Armory in Brooklyn, New York

The 23rd Regiment Armory, also known as the Bedford Atlantic Armory, is a historic National Guard armory building located at 1322 Bedford Avenue between Atlantic Avenue and Pacific Street in the Crown Heights neighborhood of Brooklyn, New York City, United States. The building is a brick and stone castle-like structure designed to be reminiscent of medieval military structures in Europe. It was built in 1891–1895 and was designed in the Romanesque Revival style by Fowler & Hough, local Brooklyn architects, and Isaac Perry, the New York state government's architect.

The structure was originally built for the 23rd Regiment of the New York State Militia. Since the 1980s, it has been in use as a men's homeless shelter, though in the 2010s, there were plans to redevelop the armory.

The building was designated a New York City landmark in 1977, and was listed on the National Register of Historic Places in 1980.

== History ==
=== Planning ===
The 23rd Regiment of the New York State Militia was organized in 1861 as a relief guard of the 13th Regiment. It was meant to take over the duties of the Brooklyn City Guard, which at the time was participating in the American Civil War. The Relief Guard, later known as the City Guard Reserve, was mustered-in as the 23rd Regiment in 1862, and participated in the Civil War for one month in 1863. Concerns about the readiness of volunteer militia led to the passage of an "Armory Law" in 1862, during the Civil War, which called for the construction of armories statewide. However, the effort stagnated after the end of the war. The 23rd Regiment then moved to an armory on 165–179 Clermont Avenue in Fort Greene, which was built in 1872–1873. The still-extant building, which now includes apartments, contained windows with pointed arches and a tall mansard roof.

The regiment soon outgrew the Clermont Avenue location, and started looking for a location to build a new armory. Halstead P. Fowler, of local architecture firm Fowler & Hough, was selected as the new armory's architect. Fowler, a 23rd Regiment member, designed the building under the supervision of state architect Isaac Perry. Another armory architect, John N. Partridge, was also part of the 23rd Regiment. In June 1889, Partridge requested a $350,000 appropriation from the New York State Commission for the construction of the new armory. That August, a site was selected at the southwest corner of Bedford Avenue and Atlantic Avenue. At the time, the land was occupied by the St. Bartholomew's School, as well as two farmhouses and a rowhouse. The rowhouse belonged to H.P. Fowler, a principal at Fowler & Hough.
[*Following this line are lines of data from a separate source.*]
(** An objective over a square covariance matrix and a rectangular return
    frame has a value exactly when the weight vector has one entry per
    row of the matrix, per column of the frame and per score; with any
    other length it raises [ValueError]. *)
Theorem objective_shape_error (returnCoef scoreCoef : Q) (C : list (list Q))
    (returns : DataFrame Q) (score w : list Q) :
  Forall (fun row => List.length row = List.length C) C ->
  Forall (fun period => List.length period = List.length (columns returns))
         (rows returns) ->
  (List.length w = List.length C /\
   List.length w = List.length (columns returns) /\
   List.length w = List.length score ->
   exists v, blended_objective returnCoef scoreCoef C returns score w = Ok v) /\
  (List.length w <> List.length C \/
   List.length w <> List.length (columns returns) \/
   List.length w <> List.length score ->
   blended_objective returnCoef scoreCoef C returns score w = Raise ValueError) /\
  (List.length w <> List.length C -> mvp_objective C w = Raise ValueError).
Proof.
  intros Hsq Hrect. split; [|split].
  - intros (HC & Hcols & Hscore). eexists. apply blended_objective_Ok.
    unfold frame_shaped. rewrite HC, <- Hcols in *.
    repeat split; try assumption; congruence.
  - intros Hbad. unfold blended_objective.
    destruct (Nat.eq_dec (List.length w) (List.length C)) as [HC|HC].
    2:{ rewrite risk_measure_mismatch by assumption. reflexivity. }
    rewrite risk_measure_Ok by (rewrite HC; auto). cbn [mbind result_bind].
    destruct (Nat.eq_dec (List.length w) (List.length (columns returns))) as [Hcols|Hcols].
    2:{ rewrite (numpy_dot_mismatch w (frame_sum returns)); [reflexivity|].
        rewrite frame_sum_length by assumption. exact Hcols. }
    rewrite (numpy_dot_Ok w (frame_sum returns))
      by (rewrite frame_sum_length by assumption; exact Hcols).
    cbn [mbind result_bind].
    rewrite (numpy_dot_mismatch w score) by tauto. reflexivity.
  - intros HC. apply risk_measure_mismatch; assumption.
Qed.
(** * netstream: blocking TCP connections and servers over platform sockets

    A shallow embedding of [connection.hpp] (namespace [netstream]).

    The header defines four classes: the abstract bases [Connection] and
    [Server], which own the [failure_reason] string and its accessor
    [get_failure], and the concrete [TCP_Connection] and [TCP_Server], which
    add a platform socket handle and a boolean flag.  Member functions are
    embedded as state-passing functions [this -> result * this]; functions
    that enter the operating system additionally thread the state of the
    platform's socket stack and return [None] while the call is blocked.

    The bodies of the members that are only declared in the header
    (the connecting constructor, the destructors, [read], [write],
    [TCP_Server]'s constructor and [accept]) are not part of the header; each
    of them is modelled from the specification and marked as such. *)

From Stdlib Require Import ZArith String List.
From stdpp Require Import gmap strings list relations.

Open Scope Z_scope.

(** ** The platform's socket stack

    Modelled from the spec: the socket stack is a collaborator of the library
    and no part of the header ("the operating system's socket stack
    (connect/bind/listen/accept/send/recv primitives) and its name-resolution
    facility", consumed "as black boxes").  It is modelled as a descriptor
    table; the remote side of every stream and the reachability of remote
    hosts belong to the environment and may change between any two calls
    ([env_step]). *)
Module Platform.
(** What the script has in its variables once [mqtt_packet[1]] is known to
    be [d]. *)
Definition report_of (mqtt_packet : packet) (topic_len d : nat) : report :=
  {| declaredRemainingLength := d;
     computedPayloadLength := length (payload mqtt_packet topic_len);
     computedRemainingLength := expected_remaining mqtt_packet topic_len;
     matches := expected_remaining mqtt_packet topic_len =? d;
     payloadBytes := payload mqtt_packet topic_len |}.

(** * Properties *)

(** ** Indexing and slicing *)

Lemma getitem_in_range (l : packet) (i : nat) :
  i < length l -> exists d, getitem l i = Ok d.
Proof.
  intros Hi. unfold getitem.
  destruct (nth_error l i) as [b|] eqn:E.
  - now exists (Byte.to_nat b).
  - apply nth_error_None in E. lia.
Qed.

Lemma getitem_out_of_range (l : packet) (i : nat) :
  length l <= i -> getitem l i = Raise IndexError.
Proof.
  intros Hi. unfold getitem.
  now apply nth_error_None in Hi as ->.
Qed.

Lemma getitem_raise_inv (l : packet) (i : nat) (e : exn) :
  getitem l i = Raise e -> length l <= i.
Proof.
  unfold getitem. destruct (nth_error l i) eqn:E; [discriminate|].
  intros _. now apply nth_error_None.
Qed.

Lemma slice_from_length (l : packet) (start : nat) :
  length (slice_from l start) = length l - start.
Proof. unfold slice_from. apply length_skipn. Qed.

Lemma slice_from_past_end (l : packet) (start : nat) :
  length l <= start -> slice_from l start = [].
Proof. unfold slice_from. apply skipn_all2. Qed.

Lemma payload_length (p : packet) (tl : nat) :
  length (payload p tl) = length p - payload_start tl.
Proof. unfold payload. apply slice_from_length. Qed.

Lemma payload_past_end (p : packet) (tl : nat) :
  length p <= payload_start tl -> payload p tl = [].
Proof. unfold payload. apply slice_from_past_end. Qed.

(** ** One run of the script *)

(** The record of a run depends on the packet and the topic length alone,
    whatever was printed before. *)
Lemma debug_mqtt_packet_result (p : packet) (tl : nat) (out : stdout) :
  snd (debug_mqtt_packet p tl out) =
  match getitem p 1 with
  | Ok d => Ok (report_of p tl d)
  | Raise e => Raise e
  end.
Proof.
  unfold debug_mqtt_packet, bind, lift, print, ret, report_of.
  destruct (getitem p 1); reflexivity.
Qed.

Lemma validator_eq (p : packet) (tl : nat) :
  validator p tl =
  match getitem p 1 with
  | Ok d => Ok (report_of p tl d)
  | Raise e => Raise e
  end.
Proof. apply debug_mqtt_packet_result. Qed.

Lemma validator_header (p : packet) (tl : nat) :
  2 <= length p ->
  exists d, getitem p 1 = Ok d /\ validator p tl = Ok (report_of p tl d).
Proof.
  intros Hlen. destruct (getitem_in_range p 1) as [d Hd]; [lia|].
  exists d. split; [exact Hd|]. now rewrite validator_eq, Hd.
Qed.

Lemma validator_short (p : packet) (tl : nat) :
  length p < 2 -> validator p tl = Raise IndexError.
Proof.
  intros Hlen. rewrite validator_eq, getitem_out_of_range; [reflexivity|lia].
Qed.

Lemma validator_raise_inv (p : packet) (tl : nat) (e : exn) :
  validator p tl = Raise e -> e = IndexError /\ length p < 2.
Proof.
  rewrite validator_eq. destruct (getitem p 1) eqn:E; [discriminate|].
  intros _. split; [now destruct e|].
  apply getitem_raise_inv in E. lia.
Qed.

(** The printed lines of the script as it stands in the repository. *)
Example debug_mqtt_packet_stdout :
  fst (debug_mqtt_packet mqtt_packet topic_len []) =
  [ "Total packet length: 27";
    "Header bytes: 2";
    "Remaining length field: 24";
    "Expected packet size: 26 = 26";
    "Payload bytes: 13";
    "Payload: Hello, World!";
    "Expected remaining length: 25";
    "Actual remaining length: 24";
    "Match: False" ]%string.
Proof. reflexivity. Qed.

(** A packet too short for [mqtt_packet[1]] stops the script after its
    second line. *)
Example debug_mqtt_packet_one_byte :
  debug_mqtt_packet [x30] topic_len [] =
  ([ "Total packet length: 1"; "Header bytes: 2" ]%string, Raise IndexError).
Proof. reflexivity. Qed.

(** * The claims of the specification *)

(** ** The literal of the script *)

(** C1: on the packet literal of the script (27 bytes) with topic length 10,
    the record has declared remaining length 24, computed payload length
    13, computed remaining length 25 and [matches = false]; the payload is
    the 13 bytes of "Hello, World!". *)
Theorem C1_source_literal :
  length mqtt_packet = 27 /\
  topic_len = 10 /\
  validator mqtt_packet topic_len =
  Ok {| declaredRemainingLength := 24;
        computedPayloadLength := 13;
        computedRemainingLength := 25;
        matches := false;
        payloadBytes := list_byte_of_string "Hello, World!" |}.
Proof. repeat split. Qed.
=== Construction and use as armory ===
A budget appropriation of $300,000 was given for construction, and plans for the 23rd Regiment Armory were finalized in 1890. The ceremonial cornerstone-laying event was held on November 14, 1891. Soon after, the costs of building the armory increased greatly, and by 1892 another $100,000 was being requested for the 23rd Regiment Armory's completion. Another $50,000 was requested in May 1893. The New York Times described the armory as one of three Brooklyn armories facing extreme cost overruns, the others being the 13th Regiment Armory in Bedford–Stuyvesant and the 14th Regiment Armory in Park Slope. In 1894, during construction, the building's flagpole shattered in a lightning storm.

On November 4, 1894, the 23rd Regiment marched to its new armory to signify that it had taken possession of the building, and the Clermont armory was sold shortly thereafter. On November 15, the regiment started a two-week fundraiser to collect money for furnishings, and raised almost $70,000 for said purpose. The new 23rd Regiment Armory was not completed until 1895, and the drill room was not completed until 1902. The total cost of the armory was $550,000, almost twice the original budget, though this figure also included the funds spent on furnishings. A World War I memorial outside the armory was dedicated in 1922.

In 1923, the building was rented by William Randolph Hearst for use as studio space for his Cosmopolitan Productions after the company's own facilities were destroyed by a fire on February 19, 1923. The 23rd Regiment Armory also housed the 106th Infantry until the 1980s, when the New York National Guard vacated the premises. In addition to military use, the 23rd Regiment Armory was used by various exhibits, including home shows and car shows; as well as various sporting events such as cycling and school sports.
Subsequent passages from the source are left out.